== RECORDED DATA
(* ===== verification/Room.v ===== *)
(** * Room: the room record and its JSON boundary

    A room is the object literal that [book] builds and every other
    operation reads back from the store.  The store holds its JSON text:
    the service writes [JSON.stringify(room)] and reads with
    [JSON.parse(roomJSON)].  What the service needs of the two is stated
    as the class [JSON.Codec]: parsing what was printed gives the room
    back.  The service and its theorems are developed against the class;
    [Json] provides the instance. *)

From stdpp Require Import strings.
From S2P Require Import Prelude JsArray JsValue.

(** The [Room] type: [id] is the text of the creation time, the three
    lists hold user ids in insertion order. *)
Record Room : Type := mkRoom {
  id : string;
  isPublic : bool;
  ownerId : value;
  memberIds : list value;
  waitingIds : list value;
  refusedIds : list value;
}.

#[export] Instance Room_eq_dec : EqDecision Room.
Proof. solve_decision. Defined.

(** Assignments to one field of a room object. *)
Definition set_ownerId (r : Room) (v : value) : Room :=
  mkRoom (id r) (isPublic r) v (memberIds r) (waitingIds r) (refusedIds r).

Definition set_memberIds (r : Room) (l : list value) : Room :=
  mkRoom (id r) (isPublic r) (ownerId r) l (waitingIds r) (refusedIds r).

Definition set_waitingIds (r : Room) (l : list value) : Room :=
  mkRoom (id r) (isPublic r) (ownerId r) (memberIds r) l (refusedIds r).

Definition set_refusedIds (r : Room) (l : list value) : Room :=
  mkRoom (id r) (isPublic r) (ownerId r) (memberIds r) (waitingIds r) l.

Module JSON.

(** [stringify] is [JSON.stringify] on a room, [parse] is [JSON.parse]
    followed by the cast to [Room]; [None] stands for the [SyntaxError]
    that [JSON.parse] throws on a text that is not a room. *)
Class Codec : Type := {
  stringify : Room → string;
  parse : string → option Room;
  parse_stringify : ∀ r : Room, parse (stringify r) = Some r;
}.

End JSON.

Section codec_facts.
Context `{!JSON.Codec}.

Lemma stringify_inj (r1 r2 : Room) :
  JSON.stringify r1 = JSON.stringify r2 → r1 = r2.
Proof.
  intros Heq. apply (inj Some).
  by rewrite <- !JSON.parse_stringify, Heq.
Qed.

End codec_facts.

(** ** Field updates commute with the projections *)

Lemma id_set_memberIds r l : id (set_memberIds r l) = id r.
Proof. done. Qed.
Lemma id_set_ownerId r v : id (set_ownerId r v) = id r.
Proof. done. Qed.
Lemma id_set_waitingIds r l : id (set_waitingIds r l) = id r.
Proof. done. Qed.
Lemma id_set_refusedIds r l : id (set_refusedIds r l) = id r.
Proof. done. Qed.

#[export] Hint Rewrite id_set_memberIds id_set_ownerId id_set_waitingIds
  id_set_refusedIds : chat.
#[export] Hint Rewrite @JSON.parse_stringify : chat.
(* ===== verification/Safety.v ===== *)
(** * Safety: what holds of every reachable store

    The invariants of the data model, read off the store with the
    service's own [get] and the user's list, and the policy of one room
    per user when joining several rooms is not allowed.  A request
    that fails, fails with a domain error and leaves the store as it
    was. *)

From stdpp Require Import strings gmap.
From S2P Require Import Prelude JsArray JsValue Redis Room Json Prog Service.
From S2P Require Import Model Invariant Refine LeaveMany Reach Scene.
Import RoomService.

#[local] Open Scope string_scope.
#[local] Open Scope list_scope.
#[local] Open Scope Z_scope.

Section safety.
Context (allowJoinMultipleRooms : bool) `{!JSON.Codec}.
Implicit Types (s : store) (d : db) (u rid : value) (room : Room) (now : Z).

#[local] Abbreviation inv := (inv allowJoinMultipleRooms).
#[local] Abbreviation reachable := (reachable allowJoinMultipleRooms).

(** The list of room ids the store keeps for a user. *)
Definition rooms_of s u : list string := list_at s (key_of CacheNamespace.UId2RIds u).

(** [get] finds the room under the id. *)
Definition fetches s rid room : Prop :=
  ∃ now s', run now (get rid) s = (Ok room, s').

(** The failures the service raises itself. *)
Definition domain_error (e : exn) : Prop := ∃ m, e = WsException m.

(** A room [get] returns on a reachable store is a room of a database
    that satisfies the invariant. *)
Lemma reachable_get s rid room :
  reachable s → fetches s rid room →
  ∃ d, represents s d ∧ inv d ∧ room_of d rid = Some room.
Proof.
  intros (d & Hr & Hi)%reachable_consistent (now & s' & Hrun). exists d.
  by destruct (run_get_ok now s d rid room s' Hr Hrun).
Qed.

(** C11: the owner of every room of a reachable store is one of its
    members; in particular no stored room is empty. *)
Theorem reachable_owner_member s rid room :
  reachable s → fetches s rid room → ownerId room ∈ memberIds room.
Proof.
  intros Hs Hrun. destruct (reachable_get s rid room Hs Hrun) as (d & _ & Hi & Hr).
  apply ok_owner. by apply (room_of_ok allowJoinMultipleRooms d rid).
Qed.

(** C12: in every room of a reachable store, no member is still
    invited, and nobody is invited twice. *)
Theorem reachable_members_not_waiting s rid room :
  reachable s → fetches s rid room →
  NoDup (waitingIds room) ∧ ∀ u, u ∈ memberIds room → u ∉ waitingIds room.
Proof.
  intros Hs Hrun. destruct (reachable_get s rid room Hs Hrun) as (d & _ & Hi & Hr).
  destruct (room_of_ok allowJoinMultipleRooms d rid room Hi Hr) as [_ Hw Hd]. by split.
Qed.

(** C13: on a reachable store the list of a user names a room exactly
    as often as the room names the user as member. *)
Theorem reachable_index_agrees s u rid room :
  reachable s → is_number u = true → fetches s rid room →
  count (id room) (rooms_of s u) = count u (memberIds room).
Proof.
  intros Hs Hu Hrun. destruct (reachable_get s rid room Hs Hrun) as (d & Hr & Hi & Hroom).
  unfold rooms_of. rewrite (represents_list_at s d) by done.
  by rewrite (inv_index allowJoinMultipleRooms d Hi), (members_of_room allowJoinMultipleRooms d rid).
Qed.

(** On a reachable store no list entry dangles: a room id listed
    under a user is the id of a stored room of which the user is a
    member. *)
Theorem reachable_no_dangling s u (i : string) :
  reachable s → is_number u = true → i ∈ rooms_of s u →
  ∃ room, fetches s (VStr i) room ∧ id room = i ∧ u ∈ memberIds room.
Proof.
  intros (d & Hr & Hi)%reachable_consistent Hu Hin. unfold rooms_of in Hin.
  rewrite (represents_list_at s d) in Hin by done.
  apply (listed_member allowJoinMultipleRooms) in Hin; [|done..]. unfold members_of in Hin.
  destruct (rooms d !! i) as [room|] eqn:Hroom; [|by apply elem_of_nil in Hin].
  exists room. split_and!; [|by apply (inv_key allowJoinMultipleRooms d Hi)|done].
  exists 0, s. rewrite (run_get 0 s d) by done. unfold Pure.get, room_of. cbn [to_string].
  by rewrite Hroom.
Qed.

(** C14: when joining several rooms is not allowed, every user of a
    reachable store is listed in at most one room. *)
Theorem reachable_single_room s u :
  allowJoinMultipleRooms = false → reachable s → is_number u = true →
  (length (rooms_of s u) ≤ 1)%nat.
Proof.
  intros Hf (d & Hr & Hi)%reachable_consistent Hu. unfold rooms_of.
  rewrite (represents_list_at s d) by done. by apply (inv_single allowJoinMultipleRooms d Hi).
Qed.

(** When joining several rooms is not allowed, no room of a
    reachable store lists a member twice. *)
Theorem reachable_members_NoDup s rid room :
  allowJoinMultipleRooms = false → reachable s →
  fetches s rid room → NoDup (memberIds room).
Proof.
  intros Hf Hs Hrun. destruct (reachable_get s rid room Hs Hrun) as (d & Hr & Hi & Hroom).
  apply count_NoDup. intros u. destruct (decide (u ∈ memberIds room)) as [Hin|Hno].
  - rewrite <- (members_of_room allowJoinMultipleRooms d rid) in * by done.
    pose proof (inv_members allowJoinMultipleRooms d Hi _ _ Hin) as Hu. rewrite <- (inv_index allowJoinMultipleRooms d Hi) by done.
    etrans; [apply count_le_length|by apply (inv_single allowJoinMultipleRooms d Hi)].
  - apply count_zero in Hno. lia.
Qed.

(** Every room of a reachable store is stored under its own id. *)
Theorem reachable_room_id s rid room :
  reachable s → fetches s rid room → id room = to_string rid.
Proof.
  intros Hs Hrun. destruct (reachable_get s rid room Hs Hrun) as (d & _ & Hi & Hr).
  by apply (inv_key allowJoinMultipleRooms d Hi).
Qed.

(** A pure reading that fails names a rule of the domain and returns
    the database it was given. *)
Lemma answer_err now (q : request) d e :
  (answer allowJoinMultipleRooms now q d).1 = Err e →
  (answer allowJoinMultipleRooms now q d).2 = d ∧ ∃ m, e = WsException m.
Proof.
  destruct q; cbn [answer erase fst snd];
    unfold Pure.book, Pure.join, Pure.kick, Pure.leave, Pure.transferOwnership,
      Pure.invite, Pure.respondInvitation;
    repeat case_match; intros; cbn [fst snd] in *; simplify_eq; eauto.
Qed.

(** C15: a request that fails on a store that represents a database
    fails with a domain error, never with a reply or parse error, and
    leaves the store as it was. *)
Theorem errors_leave_store now (q : request) s d e s' :
  represents s d → run now (perform allowJoinMultipleRooms q) s = (Err e, s') →
  s' = s ∧ domain_error e.
Proof.
  intros Hr Hrun. destruct (perform_refines allowJoinMultipleRooms now q s d Hr) as (s1 & Hrun1 & Hr1).
  rewrite Hrun in Hrun1. injection Hrun1 as He <-. symmetry in He.
  destruct (answer_err now q d e He) as [Hd Hm]. split; [|done].
  rewrite Hd in Hr1. by apply (represents_inj _ _ d).
Qed.

End safety.

(** ** The theorems on concrete stores *)

Lemma joined2_fetches : fetches (store_of joined2) (VStr "7") room72.
Proof. exists 9, (store_of joined2). apply joined2_room. Qed.

Lemma reachable_owner_member_witness : ownerId room72 ∈ memberIds room72.
Proof.
  apply (reachable_owner_member false (store_of joined2) (VStr "7") room72);
    [apply scene_reachable, joined2_admissible|apply joined2_fetches].
Defined.

Lemma reachable_members_not_waiting_witness :
  NoDup (waitingIds room72) ∧ ∀ u, u ∈ memberIds room72 → u ∉ waitingIds room72.
Proof.
  apply (reachable_members_not_waiting false (store_of joined2) (VStr "7") room72);
    [apply scene_reachable, joined2_admissible|apply joined2_fetches].
Defined.

Lemma reachable_index_agrees_witness :
  count (id room72) (rooms_of (store_of joined2) (VNum 2)) = count (VNum 2) (memberIds room72).
Proof.
  apply (reachable_index_agrees false (store_of joined2) (VNum 2) (VStr "7") room72);
    [apply scene_reachable, joined2_admissible|reflexivity|apply joined2_fetches].
Defined.

Lemma reachable_no_dangling_witness :
  ∃ room, fetches (store_of joined2) (VStr "7") room
          ∧ id room = "7" ∧ VNum 2 ∈ memberIds room.
Proof.
  apply (reachable_no_dangling false (store_of joined2) (VNum 2) "7");
    [apply scene_reachable, joined2_admissible|reflexivity|].
  vm_compute. apply list_elem_of_here.
Defined.

Lemma reachable_single_room_witness : (length (rooms_of (store_of joined2) (VNum 2)) ≤ 1)%nat.
Proof.
  apply (reachable_single_room false (store_of joined2) (VNum 2));
    [reflexivity|apply scene_reachable, joined2_admissible|reflexivity].
Defined.

Lemma reachable_members_NoDup_witness : NoDup (memberIds room72).
Proof.
  apply (reachable_members_NoDup false (store_of joined2) (VStr "7") room72);
    [reflexivity|apply scene_reachable, joined2_admissible|apply joined2_fetches].
Defined.

Lemma reachable_room_id_witness : id room72 = to_string (VStr "7").
Proof.
  apply (reachable_room_id false (store_of joined2) (VStr "7") room72);
    [apply scene_reachable, joined2_admissible|apply joined2_fetches].
Defined.

(** User 2, already in room ["7"], books a room under the single-room
    policy: the request is refused and nothing is written. *)
Lemma errors_leave_store_witness :
  store_of joined2 = store_of joined2
  ∧ domain_error (WsException "Please leave current room before creating a new one").
Proof.
  destruct (scene_consistent joined2 joined2_admissible) as [Hr _].
  apply (errors_leave_store false 9 (Book (VNum 2) true) (store_of joined2) (db_of joined2));
    [exact Hr|vm_compute; reflexivity].
Defined.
====
WORK TASK —
If the string "intros" is in a line of the entries, pick that line out.

OUTPUT BELOW —
  intros Heq. apply (inj Some).
  intros (d & Hr & Hi)%reachable_consistent (now & s' & Hrun). exists d.
  intros Hs Hrun. destruct (reachable_get s rid room Hs Hrun) as (d & _ & Hi & Hr).
  intros Hs Hrun. destruct (reachable_get s rid room Hs Hrun) as (d & _ & Hi & Hr).
  intros Hs Hu Hrun. destruct (reachable_get s rid room Hs Hrun) as (d & Hr & Hi & Hroom).
  intros (d & Hr & Hi)%reachable_consistent Hu Hin. unfold rooms_of in Hin.
  intros Hf (d & Hr & Hi)%reachable_consistent Hu. unfold rooms_of.
  intros Hf Hs Hrun. destruct (reachable_get s rid room Hs Hrun) as (d & Hr & Hi & Hroom).
  apply count_NoDup. intros u. destruct (decide (u ∈ memberIds room)) as [Hin|Hno].
  intros Hs Hrun. destruct (reachable_get s rid room Hs Hrun) as (d & _ & Hi & Hr).
    repeat case_match; intros; cbn [fst snd] in *; simplify_eq; eauto.
  intros Hr Hrun. destruct (perform_refines allowJoinMultipleRooms now q s d Hr) as (s1 & Hrun1 & Hr1).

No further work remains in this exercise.